In its review of partnerships, the Court noted that partners generally have a right to participate meaningfully in the decision making process that determines their workplace conditions and remuneration. The Court stated in most cases “partners are not employees of the partnership, they are, collectively, the employer”. It was also noted that in other jurisdictions such as the United Kingdom, human rights legislation expressly applies to partnerships as well as employment relationships, but that was not the case here.

An underlying theme of the decision is that the form of the relationship should not trump its substance. The Court held that the Court of Appeal’s decision focused too narrowly on the concept of the partnership in law, rather than looking at the factual circumstances of Mr. McCormick’s relationship with the firm. Although Mr. McCormick had to follow certain administrative rules of the firm, these did not create a relationship of dependency and vulnerability. Rather, the Court highlighted that the firm’s policies were controlled by the partnership, of which Mr. McCormick was a member, including those relating to mandatory retirement. In fact, the mandatory retirement policy was voted on by Mr. McCormick and other equity partners at the time of its implementation. The Court noted that equity partners at his firm essentially have tenure because of the high threshold that exists to be expelled from the partnership. In addition, Mr. McCormick was not found to be dependent on the firm, because he was working for his own benefit, where his remuneration represented his share of the firm’s profits.

Some of the key features that militated against a finding of an employment relationship in this case included:

  • a right to meaningfully participate in the decision making processes that determine workplace conditions and remuneration;
  • a high threshold for expulsion;
  • a ownership share;
  • a right to his or her share of the profits and liability for debts and losses;
  • a right to participate and be involved in management;
  • a role in controlling and managing the partnership;
  • a involvement in major decisions and policies (such as voting powers);
  • a right to have other partners render accounts;
  • a right not to be subject to discipline or dismissal;
  • a right, upon leaving the firm, to his or her share of the capital; and
  • right, upon dissolution, to a share in the assets.

As an aside, the Court noted that some protection from discrimination may be available for partners under the duty of utmost fairness and good faith set out in the Partnership Act but that it was unlikely that such a duty would apply to a mandatory retirement policy that was designed to benefit all partners.

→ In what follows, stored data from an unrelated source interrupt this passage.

(* ===== verification/FloatBits.v ===== *)
(** * The bits of a float and its place on the grid

    The magnitude bits are a strictly increasing code of the value: comparing and
    decoding them is comparing and decoding the numbers. *)
From Stdlib Require Import SpecFloat.
From S2P Require Import Prelude MachineInt Status Float FcMonad FcFloat FloatParts FloatGrid PfInt.

Section Bits.
Variable f : float_format.
Context `{Hieee : !IeeeFormat f}.
Let Hprec : 1 < prec f := ieee_prec.
Let Hemax : prec f < emax f := ieee_emax.



Definition sign_weight : Z := exponents f * hidden_bit f.

(** The value that the bits below the sign encode. *)
Definition magnitude_value (mag : Z) : Z :=
  if mag <? hidden_bit f then mag else (mag mod hidden_bit f + hidden_bit f) * 2 ^ (mag / hidden_bit f - 1).

Definition float_sign (x : spec_float) : bool := match x with S754_zero s | S754_finite s _ _ => s | _ => false end.

Lemma hidden_pos : 0 < hidden_bit f.
Proof. unfold hidden_bit. apply Z.pow_pos_nonneg; lia. Qed.

Lemma sign_weight_pos : 0 < sign_weight.
Proof. pose proof hidden_pos. unfold sign_weight, exponents. nia. Qed.

Lemma least_is : emin (prec f) (emax f) = least_exponent f.
Proof. reflexivity. Qed.

Lemma magnitude_value_at field frac : 1 <= field -> 0 <= frac < hidden_bit f ->
  magnitude_value (field * hidden_bit f + frac) = (frac + hidden_bit f) * 2 ^ (field - 1).
Proof.
  intros Hf Hfrac. pose proof hidden_pos. unfold magnitude_value. rewrite (proj2 (Z.ltb_ge _ _)) by nia.
  rewrite (Z.add_comm (field * _)), Z.mod_add, Z.div_add, Z.mod_small, Z.div_small by lia. done.
Qed.

Lemma magnitude_value_nonneg mag : 0 <= mag -> 0 <= magnitude_value mag.
Proof.
  intros Hm. pose proof hidden_pos. unfold magnitude_value. destruct (Z.ltb_spec mag (hidden_bit f)); [done|].
  pose proof (Z.mod_pos_bound mag (hidden_bit f) ltac:(lia)). apply Z.mul_nonneg_nonneg; [lia|apply Z.pow_nonneg; lia].
Qed.

Lemma magnitude_value_lt a b : 0 <= a < b -> magnitude_value a < magnitude_value b.
Proof.
  intros Hab. pose proof hidden_pos as Hh. set (k := hidden_bit f) in *.
  pose proof (Z.div_mod a k ltac:(lia)) as Da. pose proof (Z.div_mod b k ltac:(lia)) as Db.
  pose proof (Z.mod_pos_bound a k ltac:(lia)). pose proof (Z.mod_pos_bound b k ltac:(lia)).
  assert (a / k <= b / k) by (apply Z.div_le_mono; lia). unfold magnitude_value. fold k.
  destruct (Z.ltb_spec a k) as [Ha|Ha], (Z.ltb_spec b k) as [Hb|Hb]; [lia| |lia|].
  - assert (1 <= b / k) by (apply Z.div_le_lower_bound; lia). assert (0 < 2 ^ (b / k - 1)) by (apply Z.pow_pos_nonneg; lia). nia.
  - assert (1 <= a / k) by (apply Z.div_le_lower_bound; lia). assert (0 < 2 ^ (a / k - 1)) by (apply Z.pow_pos_nonneg; lia).
    destruct (Z.eq_dec (a / k) (b / k)) as [E|N]; [rewrite E in *; nia|].
    apply Z.lt_le_trans with (k * 2 ^ (a / k)).
    + replace (2 ^ (a / k)) with (2 * 2 ^ (a / k - 1)) by (rewrite <- Z.pow_succ_r by lia; f_equal; lia). nia.
    + assert (2 ^ (a / k) <= 2 ^ (b / k - 1)) by (apply Z.pow_le_mono_r; lia). nia.
Qed.

Lemma magnitude_value_le a b : 0 <= a -> 0 <= b -> a <= b <-> magnitude_value a <= magnitude_value b.
Proof.
  intros Ha Hb. split; intros H.
  - destruct (Z.eq_dec a b) as [->|]; [done|]. apply Z.lt_le_incl, magnitude_value_lt. lia.
  - destruct (Z.le_gt_cases a b) as [|Hgt]; [done|]. pose proof (magnitude_value_lt b a ltac:(lia)). lia.
Qed.

Lemma magnitude_value_ltb a b : 0 <= a -> 0 <= b -> (a <? b) = (magnitude_value a <? magnitude_value b).
Proof.
  intros Ha Hb. pose proof (magnitude_value_le b a Hb Ha). destruct (Z.ltb_spec a b), (Z.ltb_spec (magnitude_value a) (magnitude_value b)); lia.
Qed.

(** ** From a float to its bits *)

Lemma bits_magnitude x : valid f x -> let b := bits_of_float f x in
  0 <= b < 2 * sign_weight /\ b / sign_weight = Z.b2z (float_sign x) /\
  b mod sign_weight < (exponents f - 1) * hidden_bit f /\
  magnitude_value (b mod sign_weight) = Z.abs (grid f x).
Proof.
  intros Hx. pose proof hidden_pos as Hh. pose proof sign_weight_pos as HW. cbv zeta.
  assert (exists mag, bits_of_float f x = (if float_sign x then sign_weight else 0) + mag /\ 0 <= mag < (exponents f - 1) * hidden_bit f /\
    magnitude_value mag = Z.abs (grid f x)) as (mag & -> & Hmag & Ev).
  { destruct x as [s|s| |s m e]; [|by destruct Hx|by destruct Hx|].
    - exists 0. cbn [bits_of_float float_sign grid]. unfold magnitude_value. rewrite (proj2 (Z.ltb_lt _ _)) by done.
      split; [unfold sign_weight; destruct s; lia|]. split; [|done]. unfold exponents. nia.
    - destruct (valid_finite f _ _ _ Hx) as (He & Hd & Ek). pose proof (digits_bounds m) as [Hml Hmu].
      assert (Z.abs (grid f (S754_finite s m e)) = Zpos m * 2 ^ (e - emin (prec f) (emax f))) as ->.
      { cbn [grid]. assert (0 < 2 ^ (e - emin (prec f) (emax f))) by (apply Z.pow_pos_nonneg; lia). destruct s; nia. }
      cbn [bits_of_float float_sign]. destruct (Z.ltb_spec (Zpos m) (hidden_bit f)) as [Hlt|Hge].
      + exists (Zpos m). assert (Zpos (digits2_pos m) - 1 < prec f - 1) by (apply (Z.pow_lt_mono_r_iff 2); unfold hidden_bit in Hlt; lia).
        replace (e - emin (prec f) (emax f)) with 0 by lia. unfold magnitude_value. rewrite (proj2 (Z.ltb_lt _ _)) by lia.
        split; [unfold sign_weight; destruct s; lia|]. split; [unfold exponents in *; nia|]. lia.
      + assert (prec f - 1 < Zpos (digits2_pos m)) by (apply (Z.pow_lt_mono_r_iff 2); unfold hidden_bit in Hge; lia).
        assert (Zpos m < 2 * hidden_bit f) as Hm2.
        { unfold hidden_bit. rewrite <- Z.pow_succ_r by lia. replace (Z.succ (prec f - 1)) with (Zpos (digits2_pos m)) by lia. lia. }
        exists ((e - least_exponent f + 1) * hidden_bit f + (Zpos m - hidden_bit f)). rewrite <- least_is.
        split; [unfold sign_weight; destruct s; lia|]. split.
        * unfold emin in *. unfold exponents. nia.
        * rewrite magnitude_value_at by lia. f_equal; [lia|]. f_equal. lia. }
  assert (mag < sign_weight) by (unfold sign_weight; nia).
  destruct (float_sign x); cbn [Z.b2z].
  - assert ((sign_weight + mag) / sign_weight = 1) as -> by (symmetry; apply Z.div_unique with mag; lia).
    assert ((sign_weight + mag) mod sign_weight = mag) as -> by (symmetry; apply Z.mod_unique with 1; lia). lia.
  - rewrite Z.add_0_l, Z.div_small, Z.mod_small by lia. lia.
Qed.

Lemma grid_sign x : valid f x -> grid f x = (if float_sign x then - Z.abs (grid f x) else Z.abs (grid f x)).
Proof.
  intros Hx. destruct x as [s|s| |s m e]; [by destruct s|by destruct Hx|by destruct Hx|].
  destruct (valid_finite f _ _ _ Hx) as (He & _). assert (0 < 2 ^ (e - emin (prec f) (emax f))) by (apply Z.pow_pos_nonneg; lia).
  cbn [grid float_sign]. destruct s; nia.
Qed.

(** ** From bits to a float *)

Lemma float_of_bits_grid b : 0 <= b < 2 * sign_weight -> b mod sign_weight < (exponents f - 1) * hidden_bit f ->
  let x := float_of_bits f b in
  valid f x /\ grid f x = (if b / sign_weight =? 1 then -1 else 1) * magnitude_value (b mod sign_weight).
Proof.
  intros Hb Hmag. pose proof hidden_pos as Hh. pose proof sign_weight_pos as HW. assert (0 < exponents f) as Hx by (unfold exponents; lia).
  cbv zeta. unfold float_of_bits. set (k := hidden_bit f) in *. set (n := exponents f) in *.
  assert (b / k / n = b / sign_weight) as -> by (unfold sign_weight; fold k n; rewrite Z.div_div by lia; f_equal; lia).
  set (mag := b mod sign_weight) in *. set (s := b / sign_weight =? 1).
  pose proof (Z.mod_pos_bound b sign_weight HW) as Hm0. fold mag in Hm0.
  assert ((b / k) mod n = mag / k) as ->.
  { unfold mag, sign_weight. fold k n. rewrite (Z.mul_comm n k), Z.rem_mul_r by lia.
    rewrite (Z.add_comm (b mod k)), (Z.mul_comm k), Z.div_add_l, (Z.div_small (b mod k)) by (lia || apply Z.mod_pos_bound; lia). lia. }
  assert (b mod k = mag mod k) as ->.
  { unfold mag, sign_weight. fold k n. rewrite (Z.mul_comm n k), Z.rem_mul_r by lia.
    rewrite (Z.mul_comm k), Z.mod_add, Z.mod_mod by lia. done. }
  pose proof (Z.div_mod mag k ltac:(lia)) as D. pose proof (Z.mod_pos_bound mag k ltac:(lia)) as R.
  assert (0 <= mag / k) by (apply Z.div_pos; lia). assert (mag / k < n - 1) by (apply Z.div_lt_upper_bound; lia).
  assert (2 ^ (prec f - 1) = k) as Ek by reflexivity.
  destruct (Z.eqb_spec (mag / k) 0) as [E0|N0].
  - assert (mag < k) as Hlt by nia. assert (mag mod k = mag) as -> by (apply Z.mod_small; lia). clear D R Hmag E0.
    unfold magnitude_value. fold k. rewrite (proj2 (Z.ltb_lt _ _)) by done. clearbody mag.
    destruct mag as [|m|m] eqn:Em; [split; [done|cbn; lia]| |lia].
    assert (Zpos (digits2_pos m) <= prec f - 1) by (apply (digits_le f); lia). rewrite <- least_is. split.
    + split; [done|]. cbn. unfold bounded, canonical_mantissa, fexp, emin. apply andb_true_iff. split; [apply Z.eqb_eq|apply Z.leb_le]; lia.
    + cbn [grid]. rewrite Z.sub_diag. destruct s; lia.
  - rewrite (proj2 (Z.eqb_neq _ _)) by lia. rewrite D at 3. rewrite (Z.mul_comm k). rewrite magnitude_value_at by (fold k; lia). fold k.
    destruct (mag mod k + k) as [|m|m] eqn:Em; [lia| |lia]. rewrite <- least_is.
    assert (Zpos (digits2_pos m) = prec f) as Ed.
    { pose proof (digits_bounds m) as [Hl Hu]. assert (Zpos (digits2_pos m) - 1 < prec f).
      - apply (Z.pow_lt_mono_r_iff 2); [lia|lia|]. replace (prec f) with (Z.succ (prec f - 1)) by lia. rewrite Z.pow_succ_r by lia. lia.
      - assert (prec f - 1 < Zpos (digits2_pos m)); [|lia]. apply (Z.pow_lt_mono_r_iff 2); lia. }
    split.
    + split; [done|]. cbn. unfold bounded, canonical_mantissa, fexp, emin. rewrite Ed. unfold n, exponents in *.
      apply andb_true_iff. split; [apply Z.eqb_eq|apply Z.leb_le]; lia.
    + cbn [grid]. replace (mag / k - 1 + emin (prec f) (emax f) - emin (prec f) (emax f)) with (mag / k - 1) by lia. destruct s; lia.
Qed.
End Bits.
(* ===== verification/UkfBitsSpec.v ===== *)
(** * The bit routines compute the floating-point ones

    Each pair of preprocessor branches of UkfBits.v agrees: decoding, comparing,
    widening, narrowing and rounding by bits give the numbers that the IEEE
    operations give, with a single rounding where there is one. *)
From Stdlib Require Import SpecFloat.
From S2P Require Import Prelude MachineInt Status Numeric Float Matrix FcMonad FcFloat FcVariants PfInt FloatParts FloatGrid FloatBits UkfBits.

Lemma land_lxor a b c : Z.land (Z.lxor a b) c = Z.lxor (Z.land a c) (Z.land b c).
Proof.
  apply Z.bits_inj'. intros i Hi. rewrite Z.land_spec, !Z.lxor_spec, !Z.land_spec.
  by destruct (Z.testbit a i), (Z.testbit b i), (Z.testbit c i).
Qed.

Lemma half_up_shifts v k : 0 < k -> half_up v (2 ^ k) = (v / 2 ^ (k - 1) + 1) / 2.
Proof.
  intros Hk. rewrite half_up_pow2 by done.
  assert (v / 2 ^ k = v / 2 ^ (k - 1) / 2) as ->.
  { rewrite Z.div_div by (try apply Z.pow_nonzero; lia). f_equal. rewrite Z.mul_comm, <- Z.pow_succ_r by lia. f_equal. lia. }
  set (y := v / 2 ^ (k - 1)). pose proof (Z.div_mod y 2 ltac:(lia)). pose proof (Z.mod_pos_bound y 2 ltac:(lia)).
  pose proof (Z.div_mod (y + 1) 2 ltac:(lia)). pose proof (Z.mod_pos_bound (y + 1) 2 ltac:(lia)). lia.
Qed.

#[export] Instance work_ieee f : IeeeFormat (work_format f).
Proof. destruct f; apply _. Qed.

Section Format.
Variable f : q_format.

Definition work_valid (x : spec_float) : Prop := valid (work_format f) x.
Definition work_grid (x : spec_float) : Z := grid (work_format f) x.

(** One, a signal unit and half a unit on the grid. *)
Definition grid_one : Z := 2 ^ (- emin (prec (work_format f)) (emax (work_format f))).
Definition grid_unit : Z := grid_one / U_SCALE f.

Lemma grid_unit_spec : grid_one = U_SCALE f * grid_unit /\ grid_unit = 2 * (grid_unit / 2) /\ 0 < grid_unit / 2.
Proof. unfold grid_unit, grid_one. destruct f; vm_compute; done. Qed.

(** ** Fields *)

Lemma land_magnitude b : Z.land b (magnitude_mask f) = b mod sign_weight (work_format f).
Proof. destruct f; [apply (land_mask b 31)|apply (land_mask b 63)]; lia. Qed.

Lemma shiftr_sign b : Z.shiftr b (sign_bit f) = b / sign_weight (work_format f).
Proof. destruct f; apply Z.shiftr_div_pow2; cbn; lia. Qed.

Lemma shiftr_exponent b : Z.shiftr b (fraction_bits f) = b / hidden_bit (work_format f).
Proof. destruct f; apply Z.shiftr_div_pow2; cbn; lia. Qed.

Just one day before the release of the Court’s decision, the Supreme Court of the United Kingdom considered a similar issue in Clyde & Co LLP and another v. Bates van Winklehof. In that case an equity partner, albeit a junior partner, in a London law firm was found to be a “worker” and protected by the whistle-blowing protections of the U.K. statute, the Employment Rights Act 1996. The partner was seeking protection when she was suspended for making an internal disclosure regarding corrupt activities in the firm’s Tanzania associate firm. The U.K. decision turned on the interpretation of the applicable statute and partnership law. It is noteworthy that the Court stated that subordination of a worker, a derivative of the control/dependency test, is not a freestanding and universal characteristic of being a worker. This case provides a useful reminder that the determination of a partner’s status must be done in the context of the applicable legislation and factual circumstances.

Our Views

This decision provides some good guidance to partnerships interested in ensuring that its members are not characterized as employees for the purposes of human rights legislation. It also helps by boiling down the many iterations of the test for determining whether an individual is, or is not, in an employment relationship by placing the emphasis of the test on the degree of control and the dependency of the individual on the employer.